**TASK DETAILS**
Scanning the entries below, copy every line that contains the word "registry".

DATASET CONTENT START

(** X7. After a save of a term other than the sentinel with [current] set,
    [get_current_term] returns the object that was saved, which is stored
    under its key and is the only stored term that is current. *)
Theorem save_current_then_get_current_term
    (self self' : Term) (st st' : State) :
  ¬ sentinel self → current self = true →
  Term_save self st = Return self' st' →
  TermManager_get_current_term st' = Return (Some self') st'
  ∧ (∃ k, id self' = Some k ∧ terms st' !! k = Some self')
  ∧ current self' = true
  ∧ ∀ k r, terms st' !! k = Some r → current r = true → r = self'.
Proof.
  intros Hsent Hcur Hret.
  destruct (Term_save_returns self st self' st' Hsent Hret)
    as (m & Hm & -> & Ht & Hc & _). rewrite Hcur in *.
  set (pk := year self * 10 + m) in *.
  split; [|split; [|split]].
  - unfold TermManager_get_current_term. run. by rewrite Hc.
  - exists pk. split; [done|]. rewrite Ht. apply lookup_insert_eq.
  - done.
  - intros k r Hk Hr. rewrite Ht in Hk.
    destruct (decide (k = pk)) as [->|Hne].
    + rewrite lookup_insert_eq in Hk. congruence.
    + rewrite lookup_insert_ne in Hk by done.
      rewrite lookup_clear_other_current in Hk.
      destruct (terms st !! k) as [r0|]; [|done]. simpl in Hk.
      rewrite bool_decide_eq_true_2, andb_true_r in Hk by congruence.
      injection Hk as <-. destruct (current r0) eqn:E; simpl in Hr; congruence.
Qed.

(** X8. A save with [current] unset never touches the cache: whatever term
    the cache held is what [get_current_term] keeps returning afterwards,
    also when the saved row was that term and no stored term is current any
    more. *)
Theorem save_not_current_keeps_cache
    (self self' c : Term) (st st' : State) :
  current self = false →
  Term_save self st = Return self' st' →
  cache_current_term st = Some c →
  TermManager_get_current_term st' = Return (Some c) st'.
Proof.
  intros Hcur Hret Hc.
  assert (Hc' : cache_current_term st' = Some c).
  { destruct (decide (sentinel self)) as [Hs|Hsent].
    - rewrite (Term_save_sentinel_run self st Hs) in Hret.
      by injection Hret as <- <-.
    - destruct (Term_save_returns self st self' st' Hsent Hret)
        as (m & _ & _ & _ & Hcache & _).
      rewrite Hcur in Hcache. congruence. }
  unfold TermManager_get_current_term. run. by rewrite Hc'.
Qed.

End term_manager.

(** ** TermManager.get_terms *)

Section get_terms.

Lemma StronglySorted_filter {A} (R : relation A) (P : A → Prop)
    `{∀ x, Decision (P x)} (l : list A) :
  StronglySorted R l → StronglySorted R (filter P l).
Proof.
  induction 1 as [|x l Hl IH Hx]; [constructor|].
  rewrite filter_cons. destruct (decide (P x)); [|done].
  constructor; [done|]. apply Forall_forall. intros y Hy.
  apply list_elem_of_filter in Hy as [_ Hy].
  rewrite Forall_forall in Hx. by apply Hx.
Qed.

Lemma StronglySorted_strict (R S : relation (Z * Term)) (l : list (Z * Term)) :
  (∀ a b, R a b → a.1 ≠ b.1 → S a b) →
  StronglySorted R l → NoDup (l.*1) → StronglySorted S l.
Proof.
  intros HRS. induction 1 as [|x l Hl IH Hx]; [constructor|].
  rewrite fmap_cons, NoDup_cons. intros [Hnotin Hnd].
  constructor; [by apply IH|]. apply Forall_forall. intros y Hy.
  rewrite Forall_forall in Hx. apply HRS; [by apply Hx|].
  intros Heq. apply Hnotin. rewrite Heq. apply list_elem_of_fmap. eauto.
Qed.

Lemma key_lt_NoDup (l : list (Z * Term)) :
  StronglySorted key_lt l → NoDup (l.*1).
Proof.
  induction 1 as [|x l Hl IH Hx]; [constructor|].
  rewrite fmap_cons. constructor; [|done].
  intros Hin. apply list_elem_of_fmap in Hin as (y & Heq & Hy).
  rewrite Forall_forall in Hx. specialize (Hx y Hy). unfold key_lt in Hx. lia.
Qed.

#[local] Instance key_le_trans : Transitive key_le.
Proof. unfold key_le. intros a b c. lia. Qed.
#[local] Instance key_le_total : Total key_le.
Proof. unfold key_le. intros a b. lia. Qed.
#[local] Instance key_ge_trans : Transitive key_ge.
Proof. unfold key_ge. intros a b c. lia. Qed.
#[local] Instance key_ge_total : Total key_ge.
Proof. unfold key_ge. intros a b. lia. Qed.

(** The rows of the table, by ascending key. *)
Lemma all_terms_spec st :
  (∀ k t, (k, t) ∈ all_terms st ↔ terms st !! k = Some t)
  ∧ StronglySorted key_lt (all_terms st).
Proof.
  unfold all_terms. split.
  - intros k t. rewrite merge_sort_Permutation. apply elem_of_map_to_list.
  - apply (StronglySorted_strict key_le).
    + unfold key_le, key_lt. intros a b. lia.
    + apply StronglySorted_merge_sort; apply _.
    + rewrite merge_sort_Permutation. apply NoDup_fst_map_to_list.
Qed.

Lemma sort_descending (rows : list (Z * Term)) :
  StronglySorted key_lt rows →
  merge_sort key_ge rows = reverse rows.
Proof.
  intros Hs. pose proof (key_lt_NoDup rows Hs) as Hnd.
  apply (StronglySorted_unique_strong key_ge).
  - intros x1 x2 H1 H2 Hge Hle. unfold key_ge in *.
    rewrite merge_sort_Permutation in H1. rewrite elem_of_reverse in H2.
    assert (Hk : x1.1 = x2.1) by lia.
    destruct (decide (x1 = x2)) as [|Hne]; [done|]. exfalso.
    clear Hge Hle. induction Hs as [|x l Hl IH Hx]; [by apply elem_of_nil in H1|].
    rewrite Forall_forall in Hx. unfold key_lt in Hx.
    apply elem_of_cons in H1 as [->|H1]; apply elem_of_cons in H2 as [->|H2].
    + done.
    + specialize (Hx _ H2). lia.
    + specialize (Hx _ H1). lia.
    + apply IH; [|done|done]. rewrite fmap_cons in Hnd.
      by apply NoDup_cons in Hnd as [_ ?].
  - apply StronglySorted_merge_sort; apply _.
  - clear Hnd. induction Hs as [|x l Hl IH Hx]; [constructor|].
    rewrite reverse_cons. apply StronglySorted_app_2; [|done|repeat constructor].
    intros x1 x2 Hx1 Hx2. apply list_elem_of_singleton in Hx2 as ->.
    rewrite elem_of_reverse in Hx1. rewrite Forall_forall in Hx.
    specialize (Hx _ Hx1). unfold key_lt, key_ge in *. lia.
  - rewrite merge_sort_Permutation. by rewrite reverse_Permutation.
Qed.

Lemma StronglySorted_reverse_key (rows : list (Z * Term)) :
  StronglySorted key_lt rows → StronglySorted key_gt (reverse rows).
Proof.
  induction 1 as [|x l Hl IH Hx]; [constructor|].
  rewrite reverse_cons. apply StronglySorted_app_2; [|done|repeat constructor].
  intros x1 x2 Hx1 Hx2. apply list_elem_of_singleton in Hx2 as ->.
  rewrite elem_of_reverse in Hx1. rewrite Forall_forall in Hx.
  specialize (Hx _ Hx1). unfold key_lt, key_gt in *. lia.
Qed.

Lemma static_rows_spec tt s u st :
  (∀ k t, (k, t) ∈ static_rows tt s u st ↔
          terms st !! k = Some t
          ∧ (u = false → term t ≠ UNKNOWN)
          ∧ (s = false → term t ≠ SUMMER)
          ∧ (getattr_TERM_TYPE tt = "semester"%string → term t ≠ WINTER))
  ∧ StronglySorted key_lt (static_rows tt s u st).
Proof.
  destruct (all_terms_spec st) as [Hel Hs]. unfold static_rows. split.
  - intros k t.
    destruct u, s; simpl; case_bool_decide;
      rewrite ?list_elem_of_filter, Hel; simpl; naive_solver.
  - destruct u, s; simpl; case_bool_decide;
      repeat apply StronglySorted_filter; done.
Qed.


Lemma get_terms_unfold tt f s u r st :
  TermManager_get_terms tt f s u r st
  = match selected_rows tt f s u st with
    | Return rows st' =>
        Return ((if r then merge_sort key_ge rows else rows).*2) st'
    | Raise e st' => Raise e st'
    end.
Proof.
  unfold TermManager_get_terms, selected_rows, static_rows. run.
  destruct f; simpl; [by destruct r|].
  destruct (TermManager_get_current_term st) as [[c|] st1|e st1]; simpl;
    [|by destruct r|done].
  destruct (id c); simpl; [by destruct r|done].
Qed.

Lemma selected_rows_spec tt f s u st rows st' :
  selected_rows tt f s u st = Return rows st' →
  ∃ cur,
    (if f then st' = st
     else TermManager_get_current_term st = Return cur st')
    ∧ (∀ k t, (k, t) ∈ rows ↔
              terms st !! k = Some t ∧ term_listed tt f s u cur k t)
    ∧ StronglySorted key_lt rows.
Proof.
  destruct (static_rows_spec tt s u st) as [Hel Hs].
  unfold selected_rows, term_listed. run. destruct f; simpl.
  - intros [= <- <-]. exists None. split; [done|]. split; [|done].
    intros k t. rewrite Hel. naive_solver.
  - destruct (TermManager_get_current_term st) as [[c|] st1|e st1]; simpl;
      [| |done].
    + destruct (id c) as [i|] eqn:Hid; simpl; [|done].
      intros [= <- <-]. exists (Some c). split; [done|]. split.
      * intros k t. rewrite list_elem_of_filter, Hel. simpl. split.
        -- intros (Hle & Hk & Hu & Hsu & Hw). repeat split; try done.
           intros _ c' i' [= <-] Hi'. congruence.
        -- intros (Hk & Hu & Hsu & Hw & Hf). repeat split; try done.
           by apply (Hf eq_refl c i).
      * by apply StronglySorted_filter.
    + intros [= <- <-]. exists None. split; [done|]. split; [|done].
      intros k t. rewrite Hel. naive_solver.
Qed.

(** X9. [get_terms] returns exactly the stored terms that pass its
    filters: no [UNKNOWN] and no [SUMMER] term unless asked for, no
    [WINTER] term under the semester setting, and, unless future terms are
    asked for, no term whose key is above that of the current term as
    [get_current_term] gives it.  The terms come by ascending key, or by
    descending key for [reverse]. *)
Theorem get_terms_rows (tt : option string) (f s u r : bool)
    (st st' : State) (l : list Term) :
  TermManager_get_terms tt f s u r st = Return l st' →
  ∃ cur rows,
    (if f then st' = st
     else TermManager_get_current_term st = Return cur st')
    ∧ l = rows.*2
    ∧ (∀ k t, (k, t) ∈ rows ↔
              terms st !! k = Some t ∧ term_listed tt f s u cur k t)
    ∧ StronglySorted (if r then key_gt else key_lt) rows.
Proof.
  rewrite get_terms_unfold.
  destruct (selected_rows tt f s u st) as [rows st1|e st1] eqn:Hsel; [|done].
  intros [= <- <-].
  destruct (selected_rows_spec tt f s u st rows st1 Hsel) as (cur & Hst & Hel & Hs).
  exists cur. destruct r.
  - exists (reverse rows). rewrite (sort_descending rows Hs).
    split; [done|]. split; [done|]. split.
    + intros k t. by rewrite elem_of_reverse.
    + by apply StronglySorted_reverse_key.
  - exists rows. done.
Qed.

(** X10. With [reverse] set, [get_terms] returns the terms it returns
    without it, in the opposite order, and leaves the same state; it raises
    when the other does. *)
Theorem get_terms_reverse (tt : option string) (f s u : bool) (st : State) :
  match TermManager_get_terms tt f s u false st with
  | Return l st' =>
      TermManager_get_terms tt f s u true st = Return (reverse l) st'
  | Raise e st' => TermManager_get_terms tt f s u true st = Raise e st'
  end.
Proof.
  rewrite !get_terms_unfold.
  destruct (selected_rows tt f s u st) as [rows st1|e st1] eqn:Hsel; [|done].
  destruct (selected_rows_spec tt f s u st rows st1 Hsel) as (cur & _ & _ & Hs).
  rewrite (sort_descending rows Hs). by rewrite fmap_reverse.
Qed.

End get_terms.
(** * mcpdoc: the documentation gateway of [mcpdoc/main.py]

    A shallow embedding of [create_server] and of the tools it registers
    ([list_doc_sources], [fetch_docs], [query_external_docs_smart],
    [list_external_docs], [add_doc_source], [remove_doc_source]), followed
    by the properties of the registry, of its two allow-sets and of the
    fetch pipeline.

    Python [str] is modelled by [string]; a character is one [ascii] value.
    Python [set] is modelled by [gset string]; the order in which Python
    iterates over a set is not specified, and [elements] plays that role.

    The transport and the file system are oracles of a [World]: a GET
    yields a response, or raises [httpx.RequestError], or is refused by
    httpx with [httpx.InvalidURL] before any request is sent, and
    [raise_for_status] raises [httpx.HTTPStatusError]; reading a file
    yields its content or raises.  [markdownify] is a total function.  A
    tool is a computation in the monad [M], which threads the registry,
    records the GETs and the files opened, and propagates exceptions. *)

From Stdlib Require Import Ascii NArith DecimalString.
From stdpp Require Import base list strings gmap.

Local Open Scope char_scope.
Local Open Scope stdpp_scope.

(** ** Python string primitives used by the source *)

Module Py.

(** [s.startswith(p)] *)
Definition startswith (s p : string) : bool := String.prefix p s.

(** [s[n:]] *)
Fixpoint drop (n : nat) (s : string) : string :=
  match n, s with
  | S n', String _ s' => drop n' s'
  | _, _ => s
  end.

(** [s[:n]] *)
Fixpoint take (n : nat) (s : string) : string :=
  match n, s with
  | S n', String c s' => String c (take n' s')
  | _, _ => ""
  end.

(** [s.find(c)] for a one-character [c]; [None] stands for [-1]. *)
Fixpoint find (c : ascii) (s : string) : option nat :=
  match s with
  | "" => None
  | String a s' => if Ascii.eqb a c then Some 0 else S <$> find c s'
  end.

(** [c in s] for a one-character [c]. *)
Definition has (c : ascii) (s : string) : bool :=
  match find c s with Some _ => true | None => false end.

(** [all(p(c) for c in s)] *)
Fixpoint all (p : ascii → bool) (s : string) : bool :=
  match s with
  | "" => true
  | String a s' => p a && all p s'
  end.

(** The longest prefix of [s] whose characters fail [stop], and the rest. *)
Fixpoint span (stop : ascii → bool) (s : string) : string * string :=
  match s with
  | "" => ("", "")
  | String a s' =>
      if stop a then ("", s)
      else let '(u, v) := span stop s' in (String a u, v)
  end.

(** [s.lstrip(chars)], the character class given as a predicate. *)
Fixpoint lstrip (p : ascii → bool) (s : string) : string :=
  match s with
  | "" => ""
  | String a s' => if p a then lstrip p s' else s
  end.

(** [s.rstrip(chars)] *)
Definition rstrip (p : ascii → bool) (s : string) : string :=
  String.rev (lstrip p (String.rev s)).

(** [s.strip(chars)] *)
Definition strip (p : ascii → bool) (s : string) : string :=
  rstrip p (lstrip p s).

DATASET CONTENT END

**ANSWER TO THE EXERCISE**
    by the properties of the registry, of its two allow-sets and of the
    tool is a computation in the monad [M], which threads the registry,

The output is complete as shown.